'''
Definition ClearDraftAuthorization (g : ServiceState) : ServiceState :=
  with_device no_authorization false 0 0 (with_token [] g).

(** ** The rest of the system *)
(** [network_feature] is [ReadNetworkFeatureState]: enabled and ready.
    [network_running]: there is a network subsystem and it runs.  [progress_available]:
    there is a progress object.  [new_object] is one allocation; false is no memory.
    [clock_at_least] returns the error of
    [EnsureCertificateClockAtLeast].  [secure_factory] is [CircleSecureStreamFactory]
    with its earliest time; [mandatory_checkpoint] is a checkpoint that cannot cancel. *)
Class UpdateSystem (E S : Type) := {
  network_feature : S -> option (bool * bool) * S;
  network_running : S -> bool * S;
  progress_available : S -> bool;
  allocate_state : S -> bool * S;
  new_object : S -> bool * S;
  universal_epoch : S -> Z * S;
  compiled_updater_abi : Z;
  clock_at_least : Z -> S -> option bytes * S;
  prepare_shutdown : S -> bool * S;
  reboot : S -> S;
  secure_factory : Z -> E -> E;
  mandatory_checkpoint : UpdateForegroundPhase -> Z -> Z -> E -> E;
}.

(** The macros of the build. *)
Record BuildFlags := mkFlags {
  enable_target_ui : bool;
  enable_owner_draft_ui : bool;
  channel_is_test : bool;
  RunningBoard : BoardFamily;
}.
(* ===== verification/UpdateSafety.v ===== *)
(** * What the update service guarantees (over UpdateService.v)

    Triples over the service's monad ([holds]) give, for every operation of the menu,
    how it ends; the state [service_ok] is in order after any sequence of operations;
    and the volume that is updated changes only by redeeming an offer.  The network is
    any environment, with the log of its use; the card is any volume that follows the
    documented behaviour of FatFs ([FatFsWriting], [FatFsReading], [FatFsStored],
    [FatFsBytes], [FiniteDirectories]); the rest of the system is arbitrary. *)
From S2P Require Import Prelude UpdateFileSystem VolumeMoments Json JsonFields UpdatePolicy UrlPolicy HttpResponse Sha256 SignatureEnvelope BuildInfo GithubRelease ConfigMigration ReleaseManifest SignatureVerifier DraftTicket ReleaseOffer HttpsStream HttpsSessions GithubClients ClientSafety DeviceFlow ZipFormat ZipReader SimpleUpdateInstaller FatFsStorage FatFsSafety ConfigSnapshot InstallSafety UpdateService.
Local Open Scope Z_scope.

(** ** Triples *)
Section triples.
Context {W : Type}.

(** From [x], [m] ends with a value of which [Q] holds or a reply of which [R] holds;
    [stuck] is what follows if it does not. *)
Definition holds {A} (stuck : Prop) (m : service W A) (x : ServiceState * W) (Q : A -> ServiceState * W -> Prop)
    (R : reply -> ServiceState * W -> Prop) : Prop :=
  match m x with None => stuck | Some (inl r, y) => R r y | Some (inr a, y) => Q a y end.

Lemma holds_ret {A} stuck (a : A) x (Q : A -> ServiceState * W -> Prop) R : Q a x -> holds stuck (sret a) x Q R.
Proof. done. Qed.

Lemma holds_reply {A} stuck code message x (Q : A -> ServiceState * W -> Prop) (R : reply -> ServiceState * W -> Prop) :
  R (code, message) x -> holds stuck (sreply code message) x Q R.
Proof. done. Qed.

Lemma holds_bind {A B} stuck (m : service W A) (k : A -> service W B) x P Q R :
  holds stuck m x P R -> (forall a y, P a y -> holds stuck (k a) y Q R) -> holds stuck (sbind m k) x Q R.
Proof. intros Hm Hk. unfold holds, sbind in *. destruct (m x) as [[[r|a] y]|]; [done | by apply Hk | done]. Qed.

Lemma holds_weaken {A} (stuck stuck' : Prop) (m : service W A) x (P P' : A -> ServiceState * W -> Prop) (R R' : reply -> ServiceState * W -> Prop) :
  holds stuck m x P R -> (stuck -> stuck') -> (forall a y, P a y -> P' a y) -> (forall r y, R r y -> R' r y) ->
  holds stuck' m x P' R'.
Proof. unfold holds. intros Hm ? ? ?. destruct (m x) as [[[r|a] y]|]; auto. Qed.

Lemma holds_need {B} stuck b f code message (k : unit -> service W B) g w Q (R : reply -> ServiceState * W -> Prop) :
  (b = false -> R (code, message) (f g, w)) -> (b = true -> holds stuck (k tt) (g, w) Q R) ->
  holds stuck (sbind (sneed b f code message) k) (g, w) Q R.
Proof. intros Hf Ht. unfold holds, sbind, sneed. destruct b; cbn [fst snd]; [by apply Ht | by apply Hf]. Qed.

Lemma holds_modify {B} stuck f (k : unit -> service W B) g w Q R :
  holds stuck (k tt) (f g, w) Q R -> holds stuck (sbind (smodify f) k) (g, w) Q R.
Proof. done. Qed.

Lemma holds_state {B} stuck (k : ServiceState -> service W B) g w Q R :
  holds stuck (k g) (g, w) Q R -> holds stuck (sbind sstate k) (g, w) Q R.
Proof. done. Qed.
End triples.

Section calls.
Context {E F D S : Type}.
Notation W := (World E F D S).
Context {A B : Type} (stuck : Prop) (k : A -> service W B) (g : ServiceState) (w : W)
  (Q : B -> ServiceState * W -> Prop) (R : reply -> ServiceState * W -> Prop).

Lemma holds_net (f : E -> A * E) :
  (forall a e, f (net w) = (a, e) -> holds stuck (k a) (g, mkWorld e (card w) (disk w) (sys w)) Q R) ->
  holds stuck (sbind (on_net f) k) (g, w) Q R.
Proof. intros Hk. unfold holds, sbind, on_net. destruct (f (net w)) as [a e] eqn:Ef. by apply (Hk a e). Qed.

Lemma holds_card (f : F -> A * F) :
  (forall a c, f (card w) = (a, c) -> holds stuck (k a) (g, mkWorld (net w) c (disk w) (sys w)) Q R) ->
  holds stuck (sbind (on_card f) k) (g, w) Q R.
Proof. intros Hk. unfold holds, sbind, on_card. destruct (f (card w)) as [a c] eqn:Ef. by apply (Hk a c). Qed.

Lemma holds_disk (f : D -> A * D) :
  (forall a d, f (disk w) = (a, d) -> holds stuck (k a) (g, mkWorld (net w) (card w) d (sys w)) Q R) ->
  holds stuck (sbind (on_disk f) k) (g, w) Q R.
Proof. intros Hk. unfold holds, sbind, on_disk. destruct (f (disk w)) as [a d] eqn:Ef. by apply (Hk a d). Qed.

Lemma holds_sys (f : S -> A * S) :
  (forall a s, f (sys w) = (a, s) -> holds stuck (k a) (g, mkWorld (net w) (card w) (disk w) s) Q R) ->
  holds stuck (sbind (on_sys f) k) (g, w) Q R.
Proof. intros Hk. unfold holds, sbind, on_sys. destruct (f (sys w)) as [a s] eqn:Ef. by apply (Hk a s). Qed.
End calls.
'''
» EXERCISE REQUIREMENTS
In the records above, find each line that mentions the word "apply", and copy it.

» RESPONSE AREA
Proof. intros Hm Hk. unfold holds, sbind in *. destruct (m x) as [[[r|a] y]|]; [done | by apply Hk | done]. Qed.
Proof. intros Hf Ht. unfold holds, sbind, sneed. destruct b; cbn [fst snd]; [by apply Ht | by apply Hf]. Qed.
Proof. intros Hk. unfold holds, sbind, on_net. destruct (f (net w)) as [a e] eqn:Ef. by apply (Hk a e). Qed.
Proof. intros Hk. unfold holds, sbind, on_card. destruct (f (card w)) as [a c] eqn:Ef. by apply (Hk a c). Qed.
Proof. intros Hk. unfold holds, sbind, on_disk. destruct (f (disk w)) as [a d] eqn:Ef. by apply (Hk a d). Qed.
Proof. intros Hk. unfold holds, sbind, on_sys. destruct (f (sys w)) as [a s] eqn:Ef. by apply (Hk a s). Qed.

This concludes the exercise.